WHAT IS NEEDED — Your answer is the lines below, exactly, from the one that contains "assert (∀ b" through the one that contains "- apply NoDup_cons.", both included.

*** INFORMATION GIVEN Section Begins ***

(** One timer is called, then the others are run. *)
Lemma run_cons l l2 l3 l' a t u cb cs :
  timers l !! a = Some t → due (time l) t → timer_cb t = Some cb →
  (∀ b v, timers l !! b = Some v → f_active v = true → ¬ key_lt (key v) (key t)) →
  timers l2 = <[a := u]> (timers l) → called (time l) t u → ¬ due (time l) u →
  time l2 = time l → time l3 = time l2 → later (time l2) (timers l2) (timers l3) → untouched (touched cb a) (timers l2) (timers l3) →
  timers_ran touched l3 l' cs → timers_ran touched l l' ((a, t) :: cs).
Proof using Type*.
  intros Ht Hd Hcb Hmin T2 Hca Hnd M2 M3 Hla Hun [R1 R2 R3 R4 R5 R6]. rewrite M3, M2 in R2, R3, R6. rewrite M2 in Hla.
  assert (∀ b v, (b, v) ∈ cs → b ≠ a ∧ ∃ w, timers l !! b = Some w ∧ due (time l) w ∧ key v = key w) as Hcs.
  { intros b v Hb. destruct (R3 b v Hb) as (w3 & H3 & D3 & K3). destruct (Hla b w3 H3 D3) as (w & H2 & D2 & K2). rewrite T2 in H2.
    assert (b ≠ a) as Hne by (intros ->; rewrite lookup_insert_eq in H2; congruence).
    split; [done|]. rewrite lookup_insert_ne in H2 by done. exists w. by rewrite K3. }
  split.
  - congruence.
  - done.
  - intros b v [[= -> ->]|Hb]%elem_of_cons; [by exists t|]. by apply Hcs.
  - apply NoDup_cons. split; [|done]. intros ([b v] & Hb & Hin)%list_elem_of_fmap. cbn in Hb. subst b. by destruct (Hcs a v Hin).
  - constructor; [done|]. apply Forall_forall. intros [b v] Hb. cbn. destruct (Hcs b v Hb) as (_ & w & Hw & [Ha _] & ->). by eapply Hmin.
  - intros b v Hb Hto. assert (b ∉ touched cb a) as Hnt.
    { intros Hin. apply Hto. exists a, t, cb. split_and!; [by left|done..]. }
    assert (¬ touches touched cs b) as Hto' by (intros (c & w & cb' & ? & ? & ?); apply Hto; exists c, w, cb'; split_and!; [by right|done..]).
    assert (timers l3 !! b = <[a := u]> (timers l) !! b) as H3 by (by rewrite <- T2, Hun).
    destruct (decide (b = a)) as [->|Hne].
    + assert (v = t) as -> by congruence. rewrite decide_True by done. rewrite lookup_insert_eq in H3. split; [by left|]. exists u. split; [|done].
      specialize (R6 a u H3 Hto'). by rewrite decide_False in R6.
    + rewrite lookup_insert_ne, Hb in H3 by done. specialize (R6 b v H3 Hto'). case_decide; [|done]. destruct R6 as [? ?]. split; [by right|done].
Qed.

(** The head of the loop: it ends with nothing due, or the first timer is due and the least of all. *)
Lemma head_cases l : loop_ok o l →
  (∀ b u, timers l !! b = Some u → ¬ due (time l) u) ∧ (∀ fuel, uv__run_timers call fuel l = Some (l, [])) ∨
  ∃ a t, heap_min (timer_heap l) = Some a ∧ timers l !! a = Some t ∧ due (time l) t ∧ is_Some (timer_cb t) ∧ uv__is_closing t = false ∧
    0 ≤ repeat t ∧ ∀ b v, timers l !! b = Some v → f_active v = true → ¬ key_lt (key v) (key t).
Proof using Type.
  intros HL. pose proof (min_spec o l HL) as HM. destruct (heap_min (timer_heap l)) as [a|] eqn:Eh.
  - destruct HM as (t & Ht & Hf & Hcb & Hcl & [_ Hr] & Hmin). destruct (decide (timeout t ≤ time l)) as [Hle|Hgt].
    + right. exists a, t. split_and!; try done. lia.
    + left. split.
      * intros b u Hu [Ha Hle]. pose proof (Hmin b u Hu Ha) as HN. unfold key_lt, key in HN. cbn in HN. lia.
      * intros fuel. assert ((time l <? timeout t) = true) as Et by (apply Z.ltb_lt; lia).
        destruct fuel; cbn [uv__run_timers]; rewrite Eh; unfold handle; rewrite Ht; cbn [mbind option_bind]; by rewrite Et.
  - left. split; [|intros []; cbn [uv__run_timers]; by rewrite Eh]. intros b u Hu [Ha _].
    assert (b ∈ active_set (timers l)) as Hb by (apply elem_of_active; by exists u). rewrite HM in Hb. by apply elem_of_empty in Hb.
Qed.

(** One turn of the loop. *)
Lemma run_step fuel l a t :
  heap_min (timer_heap l) = Some a → timers l !! a = Some t → due (time l) t →
  uv__run_timers call (S fuel) l =
    ('(_, l2) ← uv_timer_stop a l ≫= uv_timer_again a;
     t' ← handle a l2; cb ← timer_cb t'; l3 ← call cb a l2; '(l', cs) ← uv__run_timers call fuel l3; Some (l', (a, t) :: cs)).
Proof using Type.
  intros Eh Ht [_ Hle]. cbn [uv__run_timers]. rewrite Eh. change (handle a l) with (timers l !! a). rewrite Ht. cbn [mbind option_bind].
  rewrite (proj2 (Z.ltb_ge _ _)) by lia. by destruct (uv_timer_stop a l).
Qed.

Lemma run_timers_ran fuel l :
  loop_ok o l → time l < 2 ^ 64 - 1 → (count (due (time l)) (timers l) ≤ fuel)%nat →
  gives (uv__run_timers call fuel l) (λ '(l', cs), loop_ok o l' ∧ timers_ran touched l l' cs).
Proof using Type*.
  revert l. induction fuel as [|fuel IH]; intros l HL Hti Hf.
  all: destruct (head_cases l HL) as [[Hn ->]|(a & t & Eh & Ht & Hd & Hcb & Hcl & Hr & Hmin)]; [apply gives_ret; split; [done|by apply run_none]|].
  all: pose proof (count_lookup (due (time l)) a t _ Ht) as Hc; rewrite decide_True in Hc by done. 1: lia.
  rewrite (run_step fuel l a t) by done. apply gives_bind. eapply gives_mono; [by apply (fire_spec o l a t)|].
  intros [r l2] (HL2 & M2 & u & T2 & Hca). assert (timers l2 !! a = Some u) as Hu by (rewrite T2; apply lookup_insert_eq).
  eapply gives_eq; [exact Hu|]. destruct Hcb as [cb Hcb]. rewrite (ca_cb _ _ _ Hca), Hcb. cbn [mbind option_bind].
  assert (¬ due (time l) u) as Hnd by (by eapply called_not_due).
  apply gives_bind. eapply gives_mono; [apply (call_ok cb a l2 HL2); [lia|by eexists]|]. intros l3 (HL3 & M3 & Hla & Hun).
  apply gives_bind. eapply gives_mono; [apply (IH l3 HL3); [lia|]|].
  - rewrite M3. pose proof (later_count _ _ _ Hla) as Hlc. rewrite M2 in Hlc |- *. rewrite T2, count_insert, decide_False in Hlc by done. lia.
  - intros [l' cs] (HL' & HR). apply gives_ret. split; [done|]. by eapply (run_cons l l2 l3 l' a t u cb cs).
Qed.

End run.

(** ** Callbacks as sequences of operations *)

(** Operations of callbacks: new timers, and starting with a timeout above zero. *)
Definition quiet (op : timer_op) : Prop :=
  match op with
  | TInit _ | TStop _ | TAgain _ | TClose _ => True
  | TStart _ _ tm _ => 0 < tm
  | _ => False
  end.

Definition op_names (op : timer_op) : gset node :=
  match op with
  | TInit a | TStart a _ _ _ | TStop a | TAgain a | TRepeat a _ | TRef a | TUnref a | TClose a | TFree a => {[ a ]}
  | TClosing | TTime _ => ∅
  end.

Fixpoint run_ops (ops : list timer_op) (l : uv_loop) : option uv_loop :=
  match ops with
  | [] => Some l
  | op :: ops => l ← do_op op l; run_ops ops l
  end.

Fixpoint ops_fine (X : gset node) (ops : list timer_op) (l : uv_loop) : Prop :=
  match ops with
  | [] => True
  | op :: ops => op_ok l op ∧ quiet op ∧ op_names op ⊆ X ∧ ∀ l', do_op op l = Some l' → ops_fine X ops l'
  end.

*** INFORMATION GIVEN Section Ends ***

EXERCISE OUTPUT —
  assert (∀ b v, (b, v) ∈ cs → b ≠ a ∧ ∃ w, timers l !! b = Some w ∧ due (time l) w ∧ key v = key w) as Hcs.
  { intros b v Hb. destruct (R3 b v Hb) as (w3 & H3 & D3 & K3). destruct (Hla b w3 H3 D3) as (w & H2 & D2 & K2). rewrite T2 in H2.
    assert (b ≠ a) as Hne by (intros ->; rewrite lookup_insert_eq in H2; congruence).
    split; [done|]. rewrite lookup_insert_ne in H2 by done. exists w. by rewrite K3. }
  split.
  - congruence.
  - done.
  - intros b v [[= -> ->]|Hb]%elem_of_cons; [by exists t|]. by apply Hcs.
  - apply NoDup_cons. split; [|done]. intros ([b v] & Hb & Hin)%list_elem_of_fmap. cbn in Hb. subst b. by destruct (Hcs a v Hin).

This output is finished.